Para 56% dos entrevistados, a intervenção federal ‘tende a resolver o problema de segurança pública do Rio’.
Os mais otimistas são os moradores do centro-oeste (78%) e nordeste (74%). Só na região sul, há uma opinião divergente, a maioria (55%) acredita que a ação tende a não resolver o problema.

Seis em cada dez entrevistados (64%) declaram que são a favor do Governo Federal intervir na segurança pública do seu estado, se necessário. O índice é mais alto no norte (80%), nordeste (72%) e centro-oeste (71%). Novamente, o sul aparece como a região menos favorável a esse tipo de medida, embora dividido (47% apoiaria e 46% não apoiaria).

Quase metade dos brasileiros (46%) não ouviu falar sobre a criação do Ministério da Segurança Pública, criado no final de fevereiro para coordenar e promover a integração da segurança pública em todo país, em cooperação com os estados e Distrito Federal. Os que têm conhecimento sobre o novo órgão são 53% da população.

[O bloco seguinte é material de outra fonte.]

(* ===== verification/ReporterRewards.v ===== *)
(** The rewards of reporters against the records of the slashing spans: an
    account of all that is handed out or promised while an offence is processed.
    The records are pruned meanwhile; [tracked] shows that a record which is gone
    was not written before in the same offence, so that the records of the start
    overlaid with those of the storage hold all that was paid out. *)

From Stdlib Require Import ZArith Lia.
From stdpp Require Import base option list gmap fin_maps fin_sets strings.
From S2P Require Import Prelude Interfaces StakingLedger SlashingSpans StakingState Slashing.
#[local] Open Scope Z_scope.

(** What the rewards rely on of the currency: a slash raises no balance, and
    [resolve_creating] raises the balance it is for by at most the imbalance. *)
Class RewardLaws `{Currency} := {
  slash_raises_nothing a v c imb missing c' b :
    slash_currency a v c = (imb, missing, c') → 0 ≤ v →
    free_balance b c' ≤ free_balance b c;
  resolve_raises a v c b :
    0 ≤ v → free_balance b (resolve_creating a v c)
              ≤ free_balance b c + (if decide (a = b) then v else 0);
}.

Lemma TestCurrency_reward_laws : @RewardLaws TestCurrency.
Proof.
  split; cbn; intros *.
  - intros [= <- <- <-] Hv. pose proof (t_balance_range a c).
    rewrite t_balance_add by ulia. case_decide; ulia.
  - intros Hv. unfold t_balance at 1; cbn. rewrite lookup_insert. pose proof (t_balance_range a c).
    case_decide; subst; cbn; [|unfold t_balance]; ulia.
Qed.

(** * The spans of the stakers while an offence is processed *)

Section Tracked.
Implicit Types (s : SlashingSpans) (w : AccountId) (i : SpanIndex).
Context (e ws now : EraIndex) (m0 : gmap (AccountId * SpanIndex) SpanRecord).
Context (He : 0 ≤ ws ≤ e) (Hnow : e ≤ now) (Hfit : u32 (now + 1)).

(** The index of the oldest span. *)
Definition lowest s : SpanIndex := span_index s - Z.of_nat (length (prior s)).

(** The index of the open span has room for the one end of a span there can be. *)
Definition spans_room s : Prop :=
  spans_wf s ∧ (u32 (span_index s + 1) ∨ now + 1 ≤ last_start s).

(** Between the records [m0] of the start and those of now, [m], every record
    written belongs to the span of the era of the offence, and every record gone
    is older than the spans of its staker. *)
Record tracked (sps : gmap AccountId SlashingSpans)
    (m : gmap (AccountId * SpanIndex) SpanRecord) : Prop := {
  tr_room : map_Forall (λ _, spans_room) sps;
  tr_live w i r : m !! (w, i) = Some r →
    m0 !! (w, i) = Some r ∨
    ∃ s sp, sps !! w = Some s ∧ era_span s e = Some sp ∧ index sp = i;
  tr_gone w i : is_Some (m0 !! (w, i)) → m !! (w, i) = None →
    ∃ s, sps !! w = Some s ∧ i < lowest s;
}.

Lemma lowest_iter s sp : spans_wf s → sp ∈ iter s → lowest s ≤ index sp ≤ span_index s.
Proof.
  intros Hwf Hin. rewrite iter_eq in Hin by done. unfold lowest. destruct Hwf as [_ _ Hp _ _].
  apply elem_of_cons in Hin as [->|Hin]; cbn; [lia|].
  destruct (prior_spans_elem _ _ _ _ Hp Hin) as (? & _ & _ & _ & _ & ?). lia.
Qed.

Lemma tracked_start sps :
  map_Forall (λ _, spans_room) sps → tracked sps m0.
Proof. intros Hr. split; [done | by left |]. intros w i [r Hm] Hn. congruence. Qed.

(** Replacing the spans of a staker by others with the same span of the era
    and no lower index. *)
Lemma tracked_spans sps m w s s' :
  tracked sps m → sps !! w = Some s → spans_room s' → lowest s ≤ lowest s' →
  (∀ sp, era_span s e = Some sp → ∃ sp', era_span s' e = Some sp' ∧ index sp' = index sp) →
  tracked (<[w:=s']> sps) m.
Proof.
  intros [Hr Hlive Hgone] Hs Hr' Hlow Hspan. split; [by apply map_Forall_insert_2| |].
  - intros v i r Hm. destruct (Hlive v i r Hm) as [Hm0|(t & sp & Ht & Hsp & Hi)]; [by left|].
    right. destruct (decide (w = v)) as [<-|Hne].
    + assert (t = s) as -> by congruence. destruct (Hspan sp Hsp) as (sp' & Hsp' & Hi').
      exists s', sp'. rewrite lookup_insert_eq. split_and!; [done | done | congruence].
    + exists t, sp. by rewrite lookup_insert_ne.
  - intros v i Hm0 Hm. destruct (Hgone v i Hm0 Hm) as (t & Ht & Hi).
    destruct (decide (w = v)) as [<-|Hne].
    + assert (t = s) as -> by congruence. exists s'. rewrite lookup_insert_eq. split; [done | lia].
    + exists t. by rewrite lookup_insert_ne.
Qed.

Lemma tracked_reshape sps m w s s' :
  tracked sps m → sps !! w = Some s → span_index s' = span_index s →
  last_start s' = last_start s → prior s' = prior s → tracked (<[w:=s']> sps) m.
Proof.
  intros Ht Hs Hi Hl Hp. destruct (tr_room _ _ Ht w s Hs) as [[] Hroom].
  apply (tracked_spans sps m w s); [done | done | | unfold lowest; by rewrite Hi, Hp |].
  - split; [split; rewrite ?Hl, ?Hi, ?Hp; done | by rewrite Hi, Hl].
  - intros sp Hsp. exists sp. split; [|done]. unfold era_span, iter in *. by rewrite Hi, Hl, Hp.
Qed.

Lemma tracked_new sps m w :
  tracked sps m → sps !! w = None → tracked (<[w:=new ws]> sps) m.
Proof.
  intros [Hr Hlive Hgone] Hs. split.
  - apply map_Forall_insert_2; [|done]. split; [apply new_wf; ulia | left; cbn; ulia].
  - intros v i r Hm. destruct (Hlive v i r Hm) as [Hm0|(t & sp & Ht & Hsp & Hi)]; [by left|].
    right. exists t, sp. rewrite lookup_insert_ne by congruence. done.
  - intros v i Hm0 Hm. destruct (Hgone v i Hm0 Hm) as (t & Ht & Hi).
    exists t. by rewrite lookup_insert_ne by congruence.
Qed.

(** Writing the record of the span of the era. *)
Lemma tracked_record sps m w s sp r :
  tracked sps m → sps !! w = Some s → era_span s e = Some sp →
  tracked sps (<[(w, index sp):=r]> m).
Proof.
  intros [Hr Hlive Hgone] Hs Hsp. split; [done| |].
  - intros v i r' Hm. apply lookup_insert_Some in Hm as [[[= -> <-] _]|[_ Hm]].
    + right. by exists s, sp.
    + by apply (Hlive v i r').
  - intros v i Hm0 Hm. apply lookup_insert_None in Hm as [Hm _]. by apply (Hgone v i).
Qed.

(** A record about to be written was not there before, if it is not there now. *)
Lemma tracked_absent sps m w s sp :
  tracked sps m → sps !! w = Some s → era_span s e = Some sp →
  m !! (w, index sp) = None → m0 !! (w, index sp) = None.
Proof.
  intros [Hr _ Hgone] Hs Hsp Hm. destruct (m0 !! (w, index sp)) eqn:Hm0; [|done].
  destruct (Hgone w (index sp) ltac:(by eexists) Hm) as (t & Ht & Hi).
  assert (t = s) as -> by congruence. destruct (Hr w s Hs) as [Hwf _].
  apply era_span_Some in Hsp as [Hin _]; [|done]. pose proof (lowest_iter _ _ Hwf Hin). lia.
Qed.

Lemma length_iter s : length (iter s) = S (length (prior s)).
Proof.
  unfold iter. cbn [length]. f_equal. generalize (last_start s), (span_index s).
  induction (prior s) as [|x l IH]; intros; cbn; [done | by rewrite IH].
Qed.

Lemma end_span_tracked sps m w s s' b :
  tracked sps m → sps !! w = Some s → end_span s now = (s', b) → tracked (<[w:=s']> sps) m.
Proof.
  intros Ht Hs Hend. pose proof (tr_room _ _ Ht w s Hs) as [Hwf Hroom].
  destruct (decide (now + 1 ≤ last_start s)) as [Hle|Hgt].
  { unfold end_span in Hend. rewrite wadd_small, decide_True in Hend by done.
    injection Hend as <- <-. by rewrite insert_id. }
  destruct (end_span_spec s now s' b Hwf Hfit ltac:(tauto) Hend) as (Hwf' & _ & Hb).
  destruct b; [|lia]. destruct Hb as [_ Hit].
  assert (span_index s' = span_index s + 1 ∧ last_start s' = now + 1) as [Hsi Hls].
  { rewrite (iter_eq s') in Hit by done. by injection Hit. }
  assert (length (prior s') = S (length (prior s))) as Hlen.
  { pose proof (f_equal length Hit) as Hl. cbn [length] in Hl.
    rewrite length_drop, !length_iter in Hl. lia. }
  apply (tracked_spans sps m w s); [done | done | | unfold lowest; lia |].
  { split; [done | right; lia]. }
  intros sp [Hin Hc]%era_span_Some; [|done].
  pose proof Hc as [Hst Hen]%(contains_era_spec s); [|done|done].
  destruct (decide (sp ∈ drop 1 (iter s))) as [Hd|Hd].
  { exists sp. split; [|done]. apply era_span_Some; [done|]. split; [|done].
    rewrite Hit. set_solver. }
  rewrite iter_eq in Hin, Hd by done. cbn [drop] in Hd. rewrite drop_0 in Hd.
  apply elem_of_cons in Hin as [->|]; [|done]. cbn in Hst.
  exists {| index := span_index s; start := last_start s;
            span_length := Some (now + 1 - last_start s) |}.
  split; [apply era_span_Some; [done|] | reflexivity].
  assert (∀ a b l, (b : SlashingSpan) ∈ a :: b :: l) as Hsnd by set_solver.
  rewrite Hit. split; [apply Hsnd|]. apply (contains_era_spec s'); [done | rewrite Hit; apply Hsnd |].
  cbn. lia.
Qed.

(** The span of the era is not pruned. *)
Lemma prune_keeps_era s s' r sp :
  spans_wf s → prune s ws = (s', r) → era_span s e = Some sp →
  (∃ sp', era_span s' e = Some sp' ∧ index sp' = index sp) ∧ lowest s' ≤ index sp.
Proof.
  intros Hwf Hp [Hin Hc]%era_span_Some; [|done].
  pose proof Hc as [Hst Hen]%(contains_era_spec s); [|done|done].
  destruct (prune_iter s ws s' r Hwf ltac:(ulia) Hp) as (Hwf' & _ & Hsi & Hit & Hlen & _).
  assert (∃ sp', era_span s' e = Some sp' ∧ index sp' = index sp) as (sp' & Hsp' & Hi).
  { destruct (decide (sp ∈ drop 1 (iter s))) as [Hd|Hd].
    - exists sp. split; [|done]. apply era_span_Some; [done|]. split; [|done].
      rewrite Hit. apply elem_of_cons. right. apply list_elem_of_filter. split; [|done].
      unfold ended. destruct (span_end sp); cbn in *; lia || tauto.
    - rewrite iter_eq in Hin, Hd by done. cbn [drop] in Hd. rewrite drop_0 in Hd.
      apply elem_of_cons in Hin as [->|]; [|done]. cbn in Hst.
      exists {| index := span_index s; start := Z.max (last_start s) ws; span_length := None |}.
      split; [apply era_span_Some; [done|] | reflexivity].
      rewrite Hit. split; [set_solver|].
      apply (contains_era_spec s'); [done | rewrite Hit; set_solver |]. cbn. split; [lia|done]. }
  split; [by exists sp'|]. apply era_span_Some in Hsp' as [Hin' _]; [|done].
  pose proof (lowest_iter _ _ Hwf' Hin'). lia.
Qed.

(** The indices whose records [prune] returns for deletion. *)
Definition pruned_index (r : option (SpanIndex * SpanIndex)) i : bool :=
  match r with Some (a, b) => (a <=? i) && (i <? b) | None => false end.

O estudo também perguntou quem são os que mais ganham com a intervenção. ‘O cidadão do Rio’ ficou em primeiro lugar, com 33%, seguido por ‘o presidente Michel Temer’, com 18%, e ‘os mais pobres’, com 15%.

Quando a questão é quem mais perde, ‘o crime organizado’ lidera com 53%. ‘Os mais pobres’ aparecem em segundo lugar com13%.